- [Task details]: For this listing, the lines between the one holding "intros q (l" and the one holding "destruct (heap_add_after _", inclusive, must be set down exactly.
>>>>>
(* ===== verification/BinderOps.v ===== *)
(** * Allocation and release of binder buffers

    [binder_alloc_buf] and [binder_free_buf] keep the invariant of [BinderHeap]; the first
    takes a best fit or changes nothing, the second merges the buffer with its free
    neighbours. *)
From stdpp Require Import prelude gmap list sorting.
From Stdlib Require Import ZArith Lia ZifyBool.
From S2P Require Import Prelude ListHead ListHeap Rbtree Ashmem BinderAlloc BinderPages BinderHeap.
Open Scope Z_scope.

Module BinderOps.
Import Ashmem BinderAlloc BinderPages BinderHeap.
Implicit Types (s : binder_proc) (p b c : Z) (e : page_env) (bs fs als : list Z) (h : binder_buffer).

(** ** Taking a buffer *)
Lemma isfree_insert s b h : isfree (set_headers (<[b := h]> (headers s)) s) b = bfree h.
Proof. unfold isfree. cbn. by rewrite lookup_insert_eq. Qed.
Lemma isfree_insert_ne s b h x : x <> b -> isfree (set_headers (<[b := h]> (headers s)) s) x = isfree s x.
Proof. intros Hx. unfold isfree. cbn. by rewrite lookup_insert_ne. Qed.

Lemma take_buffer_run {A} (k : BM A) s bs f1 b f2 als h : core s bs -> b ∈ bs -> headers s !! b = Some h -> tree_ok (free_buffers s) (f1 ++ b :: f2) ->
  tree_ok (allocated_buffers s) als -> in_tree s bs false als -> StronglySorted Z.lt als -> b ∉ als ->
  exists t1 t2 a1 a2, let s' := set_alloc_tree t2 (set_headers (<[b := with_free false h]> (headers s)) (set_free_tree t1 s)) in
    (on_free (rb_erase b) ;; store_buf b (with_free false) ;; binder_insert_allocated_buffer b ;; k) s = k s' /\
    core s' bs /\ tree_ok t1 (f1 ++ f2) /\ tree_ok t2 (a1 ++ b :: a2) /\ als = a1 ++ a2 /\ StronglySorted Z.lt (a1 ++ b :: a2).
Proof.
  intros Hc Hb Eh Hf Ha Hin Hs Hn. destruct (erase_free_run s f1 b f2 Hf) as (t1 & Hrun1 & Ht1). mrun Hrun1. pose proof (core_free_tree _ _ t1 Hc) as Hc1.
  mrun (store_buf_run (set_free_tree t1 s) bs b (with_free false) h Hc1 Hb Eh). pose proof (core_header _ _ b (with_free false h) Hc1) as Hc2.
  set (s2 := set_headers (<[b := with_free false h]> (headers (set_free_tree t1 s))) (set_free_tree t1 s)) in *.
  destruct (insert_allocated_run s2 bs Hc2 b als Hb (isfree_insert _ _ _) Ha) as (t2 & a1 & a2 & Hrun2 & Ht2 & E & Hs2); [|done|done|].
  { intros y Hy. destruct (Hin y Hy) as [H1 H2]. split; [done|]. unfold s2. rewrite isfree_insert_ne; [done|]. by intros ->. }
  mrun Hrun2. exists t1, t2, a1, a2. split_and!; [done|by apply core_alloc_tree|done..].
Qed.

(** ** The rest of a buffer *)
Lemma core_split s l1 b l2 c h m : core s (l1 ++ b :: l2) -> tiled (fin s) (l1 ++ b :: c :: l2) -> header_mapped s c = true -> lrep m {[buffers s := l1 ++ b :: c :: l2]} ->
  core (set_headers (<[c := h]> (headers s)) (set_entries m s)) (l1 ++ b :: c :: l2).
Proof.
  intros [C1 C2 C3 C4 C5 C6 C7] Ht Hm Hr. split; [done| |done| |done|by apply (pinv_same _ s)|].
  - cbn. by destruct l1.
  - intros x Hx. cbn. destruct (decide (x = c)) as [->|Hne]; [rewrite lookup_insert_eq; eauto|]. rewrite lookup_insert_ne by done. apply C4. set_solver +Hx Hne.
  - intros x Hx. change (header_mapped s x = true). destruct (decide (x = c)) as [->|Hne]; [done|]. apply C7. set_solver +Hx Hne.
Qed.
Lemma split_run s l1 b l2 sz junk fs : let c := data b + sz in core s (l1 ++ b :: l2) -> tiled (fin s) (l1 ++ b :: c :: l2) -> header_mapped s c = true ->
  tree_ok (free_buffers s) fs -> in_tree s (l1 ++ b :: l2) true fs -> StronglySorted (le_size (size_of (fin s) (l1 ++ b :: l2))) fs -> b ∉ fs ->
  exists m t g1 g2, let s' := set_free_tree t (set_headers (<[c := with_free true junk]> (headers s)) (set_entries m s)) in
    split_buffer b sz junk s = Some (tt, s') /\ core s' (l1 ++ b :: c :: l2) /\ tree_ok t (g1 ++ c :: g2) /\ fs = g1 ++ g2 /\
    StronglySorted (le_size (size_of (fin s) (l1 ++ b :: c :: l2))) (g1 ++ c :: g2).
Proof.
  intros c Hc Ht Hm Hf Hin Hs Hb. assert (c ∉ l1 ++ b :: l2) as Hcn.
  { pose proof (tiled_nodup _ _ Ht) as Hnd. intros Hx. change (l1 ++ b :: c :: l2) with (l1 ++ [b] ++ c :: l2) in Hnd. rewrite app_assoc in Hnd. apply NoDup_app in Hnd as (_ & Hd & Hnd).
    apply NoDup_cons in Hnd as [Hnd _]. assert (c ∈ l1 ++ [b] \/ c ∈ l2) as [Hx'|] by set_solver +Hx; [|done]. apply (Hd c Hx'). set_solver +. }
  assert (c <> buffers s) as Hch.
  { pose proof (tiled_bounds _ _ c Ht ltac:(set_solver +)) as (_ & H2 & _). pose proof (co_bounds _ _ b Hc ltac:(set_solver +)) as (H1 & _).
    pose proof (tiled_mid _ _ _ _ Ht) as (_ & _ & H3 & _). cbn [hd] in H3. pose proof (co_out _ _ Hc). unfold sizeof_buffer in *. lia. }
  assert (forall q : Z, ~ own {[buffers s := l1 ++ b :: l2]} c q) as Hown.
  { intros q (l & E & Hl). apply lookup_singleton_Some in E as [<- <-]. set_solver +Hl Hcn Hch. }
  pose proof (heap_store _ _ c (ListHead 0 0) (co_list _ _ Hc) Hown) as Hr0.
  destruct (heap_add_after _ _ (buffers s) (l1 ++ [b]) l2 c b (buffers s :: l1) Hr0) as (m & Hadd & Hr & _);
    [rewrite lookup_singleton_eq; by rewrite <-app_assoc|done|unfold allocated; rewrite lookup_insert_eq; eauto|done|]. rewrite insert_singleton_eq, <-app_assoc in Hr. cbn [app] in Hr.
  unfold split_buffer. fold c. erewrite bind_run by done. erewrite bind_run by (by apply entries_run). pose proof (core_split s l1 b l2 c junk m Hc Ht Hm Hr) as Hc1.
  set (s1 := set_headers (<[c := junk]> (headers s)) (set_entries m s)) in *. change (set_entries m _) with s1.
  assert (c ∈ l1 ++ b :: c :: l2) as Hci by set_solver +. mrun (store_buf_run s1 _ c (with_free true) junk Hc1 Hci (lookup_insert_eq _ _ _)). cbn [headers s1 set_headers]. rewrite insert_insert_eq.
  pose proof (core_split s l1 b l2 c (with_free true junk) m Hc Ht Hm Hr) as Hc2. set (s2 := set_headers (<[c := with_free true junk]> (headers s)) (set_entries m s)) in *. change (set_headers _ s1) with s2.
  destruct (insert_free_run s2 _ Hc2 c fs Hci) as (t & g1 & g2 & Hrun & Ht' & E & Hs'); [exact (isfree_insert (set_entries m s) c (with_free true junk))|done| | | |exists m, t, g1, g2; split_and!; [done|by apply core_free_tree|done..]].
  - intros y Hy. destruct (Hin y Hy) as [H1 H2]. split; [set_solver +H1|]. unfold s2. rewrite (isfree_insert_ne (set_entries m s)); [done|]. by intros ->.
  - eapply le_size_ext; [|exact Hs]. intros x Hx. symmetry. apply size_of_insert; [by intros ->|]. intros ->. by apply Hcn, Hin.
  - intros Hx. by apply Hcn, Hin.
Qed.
<<<<<
- [Response]:
  { intros q (l & E & Hl). apply lookup_singleton_Some in E as [<- <-]. set_solver +Hl Hcn Hch. }
  pose proof (heap_store _ _ c (ListHead 0 0) (co_list _ _ Hc) Hown) as Hr0.
  destruct (heap_add_after _ _ (buffers s) (l1 ++ [b]) l2 c b (buffers s :: l1) Hr0) as (m & Hadd & Hr & _);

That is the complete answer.